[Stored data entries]
(* ===== verification/DbIface.v ===== *)
(** * The database as its clients see it

    What the user management (um.c) needs of the database module (emfdb.h): tables of
    typed columns whose rows are numbered and may be deleted.  [adb] is the abstract
    database with one function per operation; the class [Database] lists the operations
    of an implementation and [DatabaseLaws] says that they behave like the functions on
    [adb].  [EmfDb] is the implementation of the repository. *)

From stdpp Require Import gmap.
From S2P Require Import Prelude CString.
#[local] Open Scope Z_scope.
#[local] Open Scope cint_scope.

(** ** emfdb.h *)

Definition T_INT : Z := 0.
Definition T_STRING : Z := 1.
Definition DB_ERR_COL_NOT_FOUND : Z := -2.
Definition DB_ERR_ROW_NOT_FOUND : Z := -4.
Definition DB_ERR_ROW_DELETED : Z := -5.
Definition DB_ERR_TABLE_NOT_FOUND : Z := -6.
Definition DB_ERR_TABLE_DELETED : Z := -7.
Definition DB_ERR_BAD_FORMAT : Z := -8.
Definition DB_CASE_INSENSITIVE : Z := 1.

(** A word of a row: a number, 0 being the null pointer as well, or the address of a
    string. *)
Inductive cell : Type := CInt (z : Z) | CStr (s : list Z).

#[export] Instance cell_eq_dec : EqDecision cell.
Proof. solve_decision. Defined.

(** The word as a [char_t *]; a number is no address. *)
Definition ptr_of_cell (c : cell) : option cptr :=
  match c with CInt z => if z =? 0 then Some None else None | CStr s => Some (Some s) end.

(** A table definition, without rows. *)
Record schema : Type := mkSchema {
  sch_name : list Z;
  sch_cols : list (list Z * Z)
}.

(** ** The abstract database *)

(** A table: its columns with their types, and its rows; a deleted row leaves a hole. *)
Record tview : Type := mkView {
  tv_name : list Z;
  tv_cols : list (list Z * Z);
  tv_slots : list (option (list cell))
}.

Abbreviation adb := (list tview) (only parsing).

(** The position of the first element that satisfies [f]. *)
Fixpoint findi {A} (f : A -> bool) (l : list A) : option nat :=
  match l with
  | [] => None
  | x :: l => if f x then Some 0%nat else S <$> findi f l
  end.

Definition table_at (vs : adb) (nm : list Z) : option (nat * tview) :=
  i ← findi (fun v => bool_decide (tv_name v = nm)) vs;
  v ← vs !! i;
  Some (i, v).

Definition col_at (v : tview) (nm : list Z) : option nat :=
  findi (fun c => bool_decide (c.1 = nm)) (tv_cols v).

(** The type of a column. *)
Definition col_type (vs : adb) (t c : list Z) : option Z :=
  '(_, v) ← table_at vs t;
  j ← col_at v c;
  snd <$> tv_cols v !! j.

Definition row_at (v : tview) (r : Z) : option (list cell) :=
  if 0 <=? r then mjoin (tv_slots v !! Z.to_nat r) else None.

Definition same_str (flags : Z) (a b : list Z) : bool :=
  if flags =? DB_CASE_INSENSITIVE then bool_decide (map tolower a = map tolower b)
  else bool_decide (a = b).

Definition slot_has (j : nat) (value : list Z) (flags : Z) (slot : option (list cell)) : bool :=
  match slot ≫= (.!! j) with Some (CStr s) => same_str flags s value | _ => false end.

Definition a_search (vs : adb) (t c value : list Z) (flags : Z) : Z :=
  match table_at vs t with
  | None => DB_ERR_TABLE_NOT_FOUND
  | Some (_, v) =>
      match col_at v c with
      | None => DB_ERR_COL_NOT_FOUND
      | Some j => match findi (slot_has j value flags) (tv_slots v) with
                  | Some r => Z.of_nat r
                  | None => -1
                  end
      end
  end.

Definition a_read (vs : adb) (t c : list Z) (r : Z) : Z * option cell :=
  match table_at vs t with
  | None => (DB_ERR_TABLE_NOT_FOUND, None)
  | Some (_, v) =>
      if (0 <=? r) && (r <? zlen (tv_slots v)) then
        match col_at v c with
        | None => (DB_ERR_COL_NOT_FOUND, None)
        | Some j => match row_at v r with
                    | None => (DB_ERR_ROW_DELETED, None)
                    | Some cells => (0, cells !! j)
                    end
        end
      else (DB_ERR_ROW_NOT_FOUND, None)
  end.

Definition set_slots (v : tview) (f : list (option (list cell)) -> list (option (list cell))) : tview :=
  mkView (tv_name v) (tv_cols v) (f (tv_slots v)).

Definition put_cell (v : tview) (r : Z) (j : nat) (c : cell) : tview :=
  set_slots v (alter (fmap (<[j := c]>)) (Z.to_nat r)).

(** Writing a cell, [c] a number or a string; a string needs a string column. *)
Definition a_write (vs : adb) (t cn : list Z) (r : Z) (c : cell) : Z * adb :=
  match table_at vs t with
  | None => (DB_ERR_TABLE_NOT_FOUND, vs)
  | Some (i, v) =>
      match col_at v cn with
      | None => (DB_ERR_COL_NOT_FOUND, vs)
      | Some j =>
          match c, snd <$> tv_cols v !! j with
          | CStr _, Some 0 => (DB_ERR_BAD_FORMAT, vs)
          | _, _ =>
              if (0 <=? r) && (r <? zlen (tv_slots v)) then
                match row_at v r with
                | None => (DB_ERR_ROW_DELETED, vs)
                | Some _ => (0, <[i := put_cell v r j c]> vs)
                end
              else (DB_ERR_ROW_NOT_FOUND, vs)
          end
      end
  end.

(** The first hole, or a new slot at the end. *)
Definition is_hole {A} (s : option A) : bool := match s with None => true | Some _ => false end.
Definition free_slot {A} (slots : list (option A)) : nat :=
  default (length slots) (findi is_hole slots).

Definition fill_slot {A} (slots : list (option A)) (n : nat) (cells : A) : list (option A) :=
  if decide (n < length slots)%nat then <[n := Some cells]> slots else slots ++ [Some cells].

Definition a_add (vs : adb) (t : list Z) : Z * adb :=
  match table_at vs t with
  | None => (DB_ERR_TABLE_NOT_FOUND, vs)
  | Some (i, v) =>
      let n := free_slot (tv_slots v) in
      (Z.of_nat n,
       <[i := set_slots v (fun s => fill_slot s n (repeat (CInt 0) (length (tv_cols v))))]> vs)
  end.

(** Holes at the end are not kept. *)
Fixpoint trim {A} (l : list (option A)) : list (option A) :=
  match l with
  | [] => []
  | x :: l => match x, trim l with None, [] => [] | x, l => x :: l end
  end.

Definition a_delete (vs : adb) (t : list Z) (r : Z) : Z * adb :=
  match table_at vs t with
  | None => (DB_ERR_TABLE_NOT_FOUND, vs)
  | Some (i, v) =>
      if (0 <=? r) && (r <? zlen (tv_slots v)) then
        (0, <[i := set_slots v (fun s => trim (<[Z.to_nat r := None]> s))]> vs)
      else (-1, vs)
  end.

Definition a_zero (vs : adb) : adb := map (fun v => set_slots v (fun _ => [])) vs.

(** *** Well-formed databases *)

(** A cell of a column of type [ty]. *)
Definition cell_ok (ty : Z) (c : cell) : Prop :=
  match c with
  | CInt z => ty = T_INT \/ ty = T_STRING /\ z = 0
  | CStr s => ty = T_STRING /\ no_nul s
  end.

Definition row_ok (cols : list (list Z * Z)) (cells : list cell) : Prop :=
  Forall2 (fun col c => cell_ok col.2 c) cols cells.

Record view_ok (v : tview) : Prop := {
  vo_types : Forall (fun col => col.2 = T_INT \/ col.2 = T_STRING) (tv_cols v);
  vo_cols : tv_cols v <> [];
  vo_rows : forall r cells, tv_slots v !! r = Some (Some cells) -> row_ok (tv_cols v) cells;
  vo_trim : trim (tv_slots v) = tv_slots v
}.

Definition adb_ok (vs : adb) : Prop := Forall view_ok vs.

(** ** The interface *)

Class Database (D : Type) : Type := {
  dbOpen : D -> Z * D;
  dbClose : D -> option D;
  dbZero : D -> option D;
  dbRegisterDBSchema : D -> schema -> option (Z * D);
  dbSearchStr : D -> cptr -> cptr -> cptr -> Z -> option Z;
  dbReadInt : D -> cptr -> cptr -> Z -> option (Z * option cell);
  dbReadStr : D -> cptr -> cptr -> Z -> option (Z * option cell);
  dbWriteInt : D -> cptr -> cptr -> Z -> Z -> option (Z * D);
  dbWriteStr : D -> cptr -> cptr -> Z -> cptr -> option (Z * D);
  dbAddRow : D -> cptr -> option (Z * D);
  dbDeleteRow : D -> cptr -> Z -> option (Z * D)
}.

Problem: Exactly as written, repeat each line from the beginning of the data above to the line containing "Definition DB_ERR_COL_NOT_FOUND : Z := -2.", inclusive.

Reply to the task:
(* ===== verification/DbIface.v ===== *)
(** * The database as its clients see it

    What the user management (um.c) needs of the database module (emfdb.h): tables of
    typed columns whose rows are numbered and may be deleted.  [adb] is the abstract
    database with one function per operation; the class [Database] lists the operations
    of an implementation and [DatabaseLaws] says that they behave like the functions on
    [adb].  [EmfDb] is the implementation of the repository. *)

From stdpp Require Import gmap.
From S2P Require Import Prelude CString.
#[local] Open Scope Z_scope.
#[local] Open Scope cint_scope.

(** ** emfdb.h *)

Definition T_INT : Z := 0.
Definition T_STRING : Z := 1.
Definition DB_ERR_COL_NOT_FOUND : Z := -2.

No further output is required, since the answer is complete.